Following the 1945 general election, Attlee had it in mind to appoint Bevin as Chancellor and Hugh Dalton as Foreign Secretary, but ultimately changed his mind and swapped them round. One of the reasons may well have been the poor relations which existed between Bevin and Herbert Morrison, who was scheduled to play a leading role in Labour domestic policy.

Bevin at the Potsdam Conference

Diplomats were then recruited from public schools, and it was said of Bevin that it was hard to imagine him filling any other job in the Foreign Office except perhaps that of an old and truculent lift attendant. In praise of Bevin, his Permanent Secretary at the Foreign Office, Alexander Cadogan, wrote, "He knows a great deal, is prepared to read any amount, seems to take in what he does read, and is capable of making up his own mind and sticking up for his (and our) point of view against anyone". An alternative view is offered by Charmley, who writes that Bevin read and wrote with some difficulty and that examination of Foreign Office documents shows little sign of the frequent annotations made by Anthony Eden. That suggests that Bevin preferred to reach most of his decisions after oral discussion with his advisers.

However, Charmley dismisses the concerns of contemporaries such as Charles Webster and Lord Cecil of Chelwood that Bevin, a man of very strong personality, was "in the hands of his officials". Charmley argues that much of Bevin's success came because he shared the views of those officials. His earlier career had left him with an intense dislike of communists, whom he regarded as workshy intellectuals whose attempts to infiltrate trade unions were to be resisted. His former Private Secretary, Oliver Harvey, thought Bevin's staunchly anti-Soviet policy was what Eden's would have been had he not been hamstrung by the Potsdam Conference and Churchill's occasional susceptibility to Stalin's flattery, and Cadogan thought Bevin to be "pretty sound on the whole".

According to Geoffrey Warner:
Bevin's personality was a strange mixture of Jekyll and Hyde. He was adored by his officials, not only because there was never any doubt that foreign policy was made in the Foreign Office while he was its head, but also because he was as solicitous of their welfare and conditions of employment as he had been of those of his union members. His word was universally regarded as his bond and his loyalty once given was unstinting. At the same time, as even his admirers have conceded, he was long-winded, vain, vindictive, profoundly suspicious, and prejudiced against—among others and in no particular order—Jews, Germans, Roman Catholics, and intellectuals of all kinds, groups that, when taken together, comprised a large proportion of those with whom he had to deal.

===United States===
The historian Martin H. Folly argues that Bevin was not automatically pro-American. Instead, he pushed his embassy in Washington to project a view of Britain that neutralised American criticisms. He felt that Britain's problems were in part caused by American irresponsibility. He was frustrated with American attitudes. His strategy was to bring Washington around to support Britain's policies and argued that Britain had earned American support and ought to compensate it for its sacrifices against the Nazis. Folly considers that Bevin was not coldly pragmatic uncritically pro-American or a puppet manipulated by the British Foreign Office.
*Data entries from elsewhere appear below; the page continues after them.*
(** * Screenshot2CodeAgent: the code-fence extractor [parse_and_clean_code]

    A shallow embedding of [src/my_agent/agent.py], lines 16-43, and of the
    part of Python it relies on: [str.strip], [str()], [print], and the
    backtracking search of [re] on the one pattern the function compiles. *)

From Stdlib Require Import Ascii String Decimal DecimalString.
From Stdlib Require Import List NArith ZArith Lia Bool.
Import ListNotations.
Open Scope list_scope.

(** ** Python strings

    A Python [str] is a sequence of Unicode code points. *)

Definition char := N.
Definition str := list char.

Definition of_string (s : string) : str :=
  map N_of_ascii (list_ascii_of_string s).

Definition backtick : char := 96%N.
Definition nl : char := 10%N.
Definition tab : char := 9%N.

(** [Py_UNICODE_ISSPACE]: the test behind both [str.strip()] with no
    argument and the [\s] category of [re] on [str] patterns. *)
Definition is_space (c : char) : bool :=
  ((9 <=? c) && (c <=? 13)
   || (28 <=? c) && (c <=? 32)
   || (c =? 133) || (c =? 160) || (c =? 5760)
   || (8192 <=? c) && (c <=? 8202)
   || (c =? 8232) || (c =? 8233) || (c =? 8239) || (c =? 8287)
   || (c =? 12288))%N.

(** The character set [[a-zA-Z0-9_]] of the pattern. *)
Definition is_word (c : char) : bool :=
  ((97 <=? c) && (c <=? 122)
   || (65 <=? c) && (c <=? 90)
   || (48 <=? c) && (c <=? 57)
   || (c =? 95))%N.

(** The character set [[\s\S]] of the pattern. *)
Definition is_any (c : char) : bool := is_space c || negb (is_space c).

Fixpoint drop_while (p : char -> bool) (s : str) : str :=
  match s with
  | [] => []
  | c :: s' => if p c then drop_while p s' else s
  end.

Fixpoint take_while (p : char -> bool) (s : str) : str :=
  match s with
  | [] => []
  | c :: s' => if p c then c :: take_while p s' else []
  end.

Definition lstrip (s : str) : str := drop_while is_space s.

Definition rstrip (s : str) : str := rev (lstrip (rev s)).

(** [s.strip()] *)
Definition strip (s : str) : str := rstrip (lstrip s).

(** ** The fragment of [re] used by the source *)

Inductive regex : Type :=
| Lit (c : char)                  (* a literal character *)
| Cls (p : char -> bool)          (* one character of a set *)
| Seq (r1 r2 : regex)             (* r1 r2 *)
| Star (p : char -> bool)         (* set*, greedy *)
| StarLazy (p : char -> bool)     (* set*?, lazy *)
| NonCapture (r : regex)          (* (?:r) *)
| Group1 (r : regex).             (* (r), the group numbered 1 *)

(** A match object: its span and what group 1 holds ([None] when the group
    took no part in the match). *)
Record Match : Type := mkMatch {
  m_start : nat;
  m_end : nat;
  m_group1 : option str
}.

Section Engine.
Variable R : Type.

(** A continuation receives the text still to be matched and the current
    content of group 1. *)
Definition cont := str -> option str -> option R.

(** Greedy repetition: as many characters as possible first, then one
    fewer at each backtrack. *)
Fixpoint star_greedy (p : char -> bool) (s : str) (g : option str)
         (k : cont) : option R :=
  match s with
  | c :: s' =>
      if p c then
        match star_greedy p s' g k with
        | Some r => Some r
        | None => k s g
        end
      else k s g
  | [] => k s g
  end.

(** Lazy repetition: as few characters as possible first, then one more
    at each backtrack. *)
Fixpoint star_lazy (p : char -> bool) (s : str) (g : option str)
         (k : cont) : option R :=
  match k s g with
  | Some r => Some r
  | None =>
      match s with
      | c :: s' => if p c then star_lazy p s' g k else None
      | [] => None
      end
  end.

Fixpoint exec (r : regex) (s : str) (g : option str) (k : cont)
  : option R :=
  match r with
  | Lit c =>
      match s with
      | c' :: s' => if N.eqb c c' then k s' g else None
      | [] => None
      end
  | Cls p =>
      match s with
      | c' :: s' => if p c' then k s' g else None
      | [] => None
      end
  | Seq r1 r2 => exec r1 s g (fun s' g' => exec r2 s' g' k)
  | Star p => star_greedy p s g k
  | StarLazy p => star_lazy p s g k
  | NonCapture r' => exec r' s g k
  | Group1 r' =>
      exec r' s g
           (fun s' _ => k s' (Some (firstn (length s - length s') s)))
  end.
End Engine.
Arguments star_greedy {R} p s g k.
Arguments star_lazy {R} p s g k.
Arguments exec {R} r s g k.

(** [pattern.match] anchored at offset [i], where [s] is the text from [i]. *)
Definition match_at (r : regex) (s : str) (i : nat) : option Match :=
  exec r s None
       (fun s' g => Some (mkMatch i (i + (length s - length s')) g)).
Bevin's complex position on the US is betrayed in the following quotation, which was given in response to an American visitor who asked Bevin why he had a portrait of George III behind his desk: "[He's] my hero. If he hadn't been so stupid, you wouldn't have been strong enough to come to our rescue in the War."

===Finances===
In 1945, Britain was virtually bankrupt as a result of the war but was still maintaining a huge air force and conscript army in an attempt to remain a global power. Bevin played a key role in securing the low-interest $3.75 billion Anglo-American loan as the only real alternative to national bankruptcy. He had asked originally for $5 billion.
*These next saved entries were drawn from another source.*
(** The email block throws when the username block lets the patch through
    and the new address, which differs from the current one, is the email
    of a stored account up to letter case. *)
Lemma update_email_collision m i body updateData now current holder mail :
  ZodLaws Zd ->
  paramsSchema i = Some i ->
  updateSchema body = Some updateData ->
  getById m i = Some current ->
  usernameAccepted m current updateData ->
  ui_email updateData = Some mail ->
  mail <> email current ->
  In holder (values m) ->
  sameIgnoringCase (email holder) mail ->
  userUpdateProfile i body now m = (failure DUPLICATE_EMAIL 409, m).
Proof.
  intros [Hz] Hi Hv Hg Hacc Hm Hne Hin Hsame.
  destruct (updateSchema_fields body updateData Hv) as [Hname Hmail].
  unfold userUpdateProfile. rewrite Hi, Hv. svc_unfold. rewrite Hg.
  assert (Hu : match changing (ui_username updateData) (username current) with
               | Some newName => findByUsername m newName = None
               | None => True
               end).
  { unfold usernameAccepted in Hacc. unfold changing.
    destruct (ui_username updateData) as [n|]; auto.
    destruct (Hacc n eq_refl) as [-> | Hfree].
    - rewrite String.eqb_refl, andb_false_r. exact I.
    - now destruct (_ && _). }
  assert (Ht : JsString.truthy mail = true).
  { destruct mail; [|reflexivity]. specialize (Hmail _ Hm). congruence. }
  destruct (changing (ui_username updateData) (username current)) as [n|].
  - rewrite Hu.
    rewrite (changing_some _ (email current) mail Hm Ht Hne).
    now destruct (findByEmail_hit m holder mail Hin Hsame) as [r ->].
  - rewrite (changing_some _ (email current) mail Hm Ht Hne).
    now destruct (findByEmail_hit m holder mail Hin Hsame) as [r ->].
Qed.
The cost of rebuilding necessitated austerity at home to maximise export earnings while Britain's colonies and other client states were required to keep their reserves in pounds as "sterling balances". Additional funds, which did not have to be repaid, came from the Marshall Plan in 1948 to 1950, which also required Britain to modernise its business practices and to remove trade barriers.

===Europe===
Bevin looked for ways to bring Western Europe together in a military alliance at the beginning of the Cold War. One early attempt was the Dunkirk Treaty with France in 1947. His commitment to the West European security system made him eager to sign the Treaty of Brussels in 1948. It drew Britain, France, Belgium, the Netherlands and Luxembourg into an arrangement for collective security and opened the way for the formation of NATO in 1949. NATO was primarily aimed as a defensive measure against Soviet expansion, but it also helped bring its members closer together, enabled them to modernise their forces along parallel lines and encouraged arms purchases from Britain. Bevin was also instrumental in the creation of the Council of Europe, with the signature of its Statute on 5 May 1949, at St James's Palace, London, by the Foreign Ministers of Belgium, Denmark, France, Ireland, Italy, Luxembourg, the Netherlands, Norway, Sweden and the United Kingdom.
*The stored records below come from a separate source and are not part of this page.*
(* ===== verification/Prelude.v ===== *)
(** * Open POSIX Test Suite: verification library

    The repository is a test suite for POSIX threads, timers, semaphores and
    message queues, with a library (src/posix1b) that implements the realtime
    interfaces on older systems. This development models the library, the
    functional and stress programs on semaphores, message queues, clocks and timers,
    and a part of the conformance tests, and proves what they guarantee.

    ** Parts and files

    The library, src/posix1b:
    - TimeArith: [compare_time], [add_time], [subtract_time] of posix_time.c on
      [struct timeval], with 64-bit wrap-around.
    - Timers: the rest of posix_time.c. The static variables, the heap of
      [timer] structs, the signal handlers and the interval timer of the
      process are the record [tstate]; every function is one definition
      ([timer_create], [timer_settime], [timer_gettime], [timer_delete],
      [timer_handler], the clock calls). Pointers are numbers, NULL is 0, a
      [timer **] is a [ploc]. The wall clock, what [setitimer] gives back and
      [malloc] are arguments; the user's signal handlers are a function on the
      state. TimersProps has the list invariant and the lemmas, TimersThms the
      theorems.
    - SysVSem, SysVMsg: the classes [FileSys], [SemKernel], [MsgKernel] of the
      system calls that the library makes, and the classes of their laws.
      RefKernel is an executable kernel that meets them. All theorems on the
      library hold for every kernel with the laws, unless they say otherwise.
    - Semaphore: semaphore.c; its state [sstate] has the hash table of
      identifiers with its linked items, the mutex, the heap and the kernel.
      SemaphoreProps, SemaphoreThms and SemNamed have its theorems.
    - Mqueue, MqueueThms: mqueue.c, with the notification request that all
      descriptors of a queue share through the file of its name.
    - PosixMman: posix_mman.c; shared memory objects have the names of semaphores
      and queues.
    - TestSem: testsem.c, two processes with two semaphores and shared counters.

    The programs of src/functional and src/stress:
    - Lts: threads that a scheduler interleaves. A step is one access to a
      semaphore or to shared data; a schedule also says which library calls
      fail.
    - ConPro (sem_conpro.c), Philosopher (sem_philosopher.c), ReaderWriter
      (sem_readerwriter.c), Barber (sem_sleepingbarber.c), MultiConPro
      (multi_con_pro.c): the program counters and variables of the threads, one
      step function for each thread function, and [main]. SemLock (sem_lock.c): a
      chain of processes, each with its copy of the semaphore.
    - MqStress (multi_send_rev_1.c, multi_send_rev_2.c), MqFunctional (send_rev_2.c):
      pairs of threads on message queues. Their calls are those of the interface MqApi,
      so that the theorems hold for every system with its laws.
    - OsFunctionalTests: the programs on clocks and timers and send_rev_1.c, as tests
      of a system with processes (below).

    The tests of src/conformance/interfaces:
    - SemApi, MqApi: the calls that the tests make as classes, the laws of the
      standard that they rely on, an instance that meets the laws, and the
      library of src/posix1b as an instance of the calls.
    - SemTests, MqTests: the [main] of 35 tests of sem_* and 32 of mq_*, over
      any instance of the calls, with the exit status as result.
    - SemTestsThms, MqTestsThms: their verdicts.
    - SigApi: signal numbers, actions and sets, the class [SigSys] of the signal
      calls, the view [sigview] of a process (actions, mask, pending signals,
      masks saved by running handlers, alternate stack) and the class [SigLaws]
      that says how each call and each delivery changes it. SigKernel is an
      executable system; its [quirks] are ways to deviate from the standard, and
      without quirks it meets the laws. SignalApi adds [sighold], [sigrelse],
      [sigignore], [sigset] and [kill].
    - SigProc: C code in a process that receives signals: variables, [errno],
      [exit], [fork] and [wait], and handlers that run when a system call
      returns ([deliver]). SigRules has a rule for each call.
    - SigactionTests: the programs of sigaction/n-1.c, one for each family of
      files that differ in the signal only; SigactionFiles names the program of
      each of the 520 files; SigRace has the two families in which a thread or a
      process is interrupted in a call, as steps of Lts. SigactionThms and
      SigactionSuite have the theorems.
    - SignalTests, SignalThms, SignalSuite: the tests of the sets of signals,
      sigprocmask, sigpending, raise, kill, signal, sighold, sigrelse, sigignore
      and sigset.
    - CLang: a small language of C programs whose threads or processes a scheduler
      interleaves: expressions on variables of the program, of a thread and elements
      of arrays, assignments, conditions, loops and calls, compiled to lists of
      instructions with jumps. The calls are a parameter of the language.
    - Explore: exploration of finite systems of steps. [explore] lists the states that
      can be reached and is proved to miss none; that a final state can be reached from
      each is checked with ranks. Runs: the class [System] and what a program can do
      under every schedule ([always_ends], [can_end], [can_block], [hangs]).
    - PtLang: the calls of pthread_* and sem_*, sleeping, alarms, signals to threads,
      handlers and cleanup functions. PtSem: what they do; a state is the memory,
      the synchronisation objects, the threads and the virtual time, and [steps]
      lists what a scheduler can choose. [conf] is the system: [ideal] as the
      standard says and prompt, others with spurious wakeups, delays, or one of
      18 faults.
    - PtMutexTests, PtCondTests, PtRwlockTests, PtBarrierTests (barriers and spin
      locks), PtThreadTests (creation, joining, detaching, keys, once),
      PtCancelTests, PtAttrTests, PtScenarioTests (threads for each row of a table of
      attributes): 240 tests of these interfaces; the program of
      pthread_mutex_lock/4-1.c is [mutex_lock_4_1]. PtPasses, PtSuite: their
      verdicts.
    - Scenarii: the table of threads_scenarii.c and its [main], with the threads of
      pthread_exit/6-2.c, as steps of Lts.
    - EintrTests: what 19 tests share that calls do not return EINTR (pthread_once/6-1.c,
      pthread_cond_wait/4-1.c and others): [main], two senders of signals and their
      handlers, interleaved with a [group] of threads that use an interface. The record
      [lawful] says what a group promises; EintrLoops: one thread with a loop of calls is
      lawful, and eleven such tests; EintrThreads: threads that create threads (join/6-3,
      create/14-1, detach/4-3, cancel/5-2) or wait for a condition (cond_wait/4-1,
      cond_signal/4-2, cond_broadcast/4-2, cond_timedwait/4-3). EintrSuite: the theorems.
    - OsLang: the calls of processes ([fork], [wait], signals with queues and values,
      clocks, sleeping, timers, message queues, semaphores, files, memory, asynchronous
      requests, scheduling parameters, a few of pthread). OsState: the state of
      a system with processes; OsBytes: the contents of files and memory, as runs of
      equal bytes; OsConf: systems and their 37 faults ([os_ideal], [os_slow] with
      delays, [os_fault]); OsIo: files, mappings and requests; OsSem: all calls,
      delivery of signals, expiration of timers, completion of requests, and [steps].
    - OsTimeTests, OsSignalTests, OsMqTests, OsSemTests, OsAioTests, OsMemoryTests,
      OsSchedTests: the programs of conformance/interfaces/{nanosleep, clock_*, timer_*,
      time}, {kill, killpg, sig*, pthread_kill, pthread_sigmask}, {mq_*}, {sem_*, fork,
      sched_yield}, {aio_*, lio_listio}, {mmap, munmap, mlock*, munlock*, shm_*},
      {sched_*}; the program of mmap/6-1.c is [mmap_6_1]. Functions of a file that it
      calls are functions of the program, tables are arrays, names of files are numbers
      or texts. OsPasses, OsSuite: their verdicts.

    ** Theorems

    - Time arithmetic is exact on normalised times; [add_time] leaves 1000000
      microseconds without a carry.
    - Timers: arming, stopping, reading and deleting a timer do what they
      should and keep the list well formed; the handler runs the handler of
      every expired timer once, moves periodic timers on and removes one-shot
      timers, unless two one-shot timers that are neighbours in the list expire
      together.
    - Semaphores: the table is a map from keys to the latest identifier, the
      calls are those of a counting semaphore, named semaphores count their
      descriptors and go away with the last one; and where this fails: private
      semaphores share a key, removal frees the wrong item, the first use of a
      semaphore of another process fails, a lost set leaves the mutex locked,
      a stale set gives a new semaphore a wrong value.
    - Message queues: first in first out for each priority, highest priority
      first; notification once; and where messages are lost or names cannot be
      unlinked.
    - Programs: for every schedule and every pattern of failing calls, mutual
      exclusion and conservation of items; when no call fails, every maximal
      schedule ends with all threads done and a bound on its steps (except the
      barber, who waits for customers for ever). Messages are neither lost nor copied
      between threads. The processes of sem_lock.c exclude nobody.
    - Tests: an implementation with the laws passes; which process ids
      overflow the name buffers; the verdicts of the library of src/posix1b.
    - Tests of signals: a system with the laws passes all files of sigaction
      that run in one process, and 56 tests of the other functions; the exit
      codes that are possible on any system; which deviations the files detect
      and which they do not; two independent tests of one assertion agree; three
      tests of sigset that no system with the laws passes. The files with
      interrupted calls are decided under every schedule.
    - Tests of threads: under every schedule 216 tests pass on a conforming, prompt
      system and can always still end; which of them finds which fault; which
      fail on systems with spurious wakeups or delays, though these conform; two
      with races; 21 with undefined behaviour. The [main] of threads_scenarii.c is
      decided for every table; it can free the stack of a running thread. The tests
      that calls do not return EINTR report only what a call returned, under every
      schedule; sixteen can wait for ever for a handler that no thread runs, the other
      three can be killed by their own signals.
    - Tests of processes, signals, time, queues, files and memory: 406 pass under
      every schedule on a conforming, prompt system and can always still end; 34 faults
      for which a test fails under every schedule, and three for which none does; 63
      tests that count on delays; tests that judge wrongly.

    ** Fuel and bounds

    The walks of linked lists take the size of the heap (plus two) as fuel: the
    theorems show that well-formed lists never use it up. The retry loop of
    [sem_open] has an explicit fuel argument; two rounds are enough for a
    semaphore that exists and one for a new one, as the theorems state. The fuel
    of [deliver] bounds the signals that one call delivers, handlers within
    handlers included: one to three rounds are enough for each family, as the
    theorems state; the runs on systems with quirks have nine. [int] is 32
    bits and [long] 64 bits, wrapped where the code can overflow. The exploration
    of the tests of threads and processes has fuel for 20000 steps, and fails when that
    is not enough, so that no theorem holds because it stopped too early. Accesses to
    memory by threads are sequentially
    consistent, and variables of these programs never come near the limits of
    [int]. On a prompt system time passes only when no thread can move.

    ** Not modelled

    testmsg.c and testimer.c of the library (a user types commands, or reads measured
    times); the adjustments of SEM_UNDO when a process exits; the families 9, 10, 11, 21 and
    29 of sigaction (stopped and zombie children, clocks); the tests of threads
    that need more than four of them (the number of schedules is too large to
    explore), that share objects between processes (the memory of PtSem belongs to one
    process), depend on priorities, or exhaust the memory;
    tests of other users and permissions (all processes are privileged), of limits of
    resources and names, with pipes, [exec], floating point or CPU-time clocks, with
    more than 16 control blocks, and with the sporadic server, which the modelled system
    does not have; the functional programs on the scheduling of threads and on robust
    mutexes, and stress programs that run until they are stopped; the scripts and tools.
    In the model of asynchronous requests those of a process complete in their order;
    that control blocks are freed too early is not seen. lio_listio/8-1.c and 9-1.c and
    some of aio_suspend are programs of OsAioTests without a theorem: they have many
    states, or judge by how fast requests complete.

    What could be added: memory that processes share in PtSem, for the tables of
    pthread_cond_init and the like; sigaltstack, the other tests of pthread_atfork and the rest of fork; the
    library of src/posix1b as an instance of the laws of SemApi on kernels with enough
    space. *)

From stdpp Require Import base tactics numbers list gmap strings.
Britain was still closely allied to France, and both countries continued to be treated as major partners at international summits alongside the Americans and the Soviets until 1960. Broadly speaking, they remained Britain's foreign policy until the late 1950s, when the humiliation of the 1956 Suez Crisis and the economic revival of Continental Europe, much of which was now united as the "Common Market", caused a reappraisal.

===Empire===

The British Empire and Commonwealth in 1945

Bevin was unsentimental about the British Empire in places for which the growth of nationalism had made direct rule no longer practicable. He was part of the Cabinet that approved a speedy British withdrawal from India in 1947 (with the Indian Independence Act) and neighbouring colonies. However, Britain still maintained a network of client states in the Middle East (Egypt until 1952, Iraq and Jordan until 1959) and major bases in such places as Cyprus and Suez (until 1956) and expected to remain in control of parts of Africa for many more years. Bevin approved the construction of a huge new base in East Africa. Bevin wrote that, "We have the material resources in the Colonial Empire, if we develop them, and by giving a spiritual lead now, we should be able to carry out our task in a way which will show clearly that we are not subservient to the United States of America or to the Soviet Union." Colonial exports then earned $150 million a year, mostly Malayan rubber, West African cocoa, and sugar and sisal from the West Indies. By the end of 1948, colonial exports were 50% higher than before the war, and in the first half of 1948, colonial exports accounted for 10.4% of Britain's imports. After the war, Britain helped France and the Netherlands recover their Far Eastern colonies in the French Indochina and Dutch East Indies in the hope that could lead towards the formation of a third superpower bloc. Bevin agreed with Duff Cooper, the British Ambassador in Paris, that the Dunkirk Treaty would be a step in this direction and thought that Eden's objection in 1944, when Cooper first proposed it, that such moves might alienate the Soviets no longer applied.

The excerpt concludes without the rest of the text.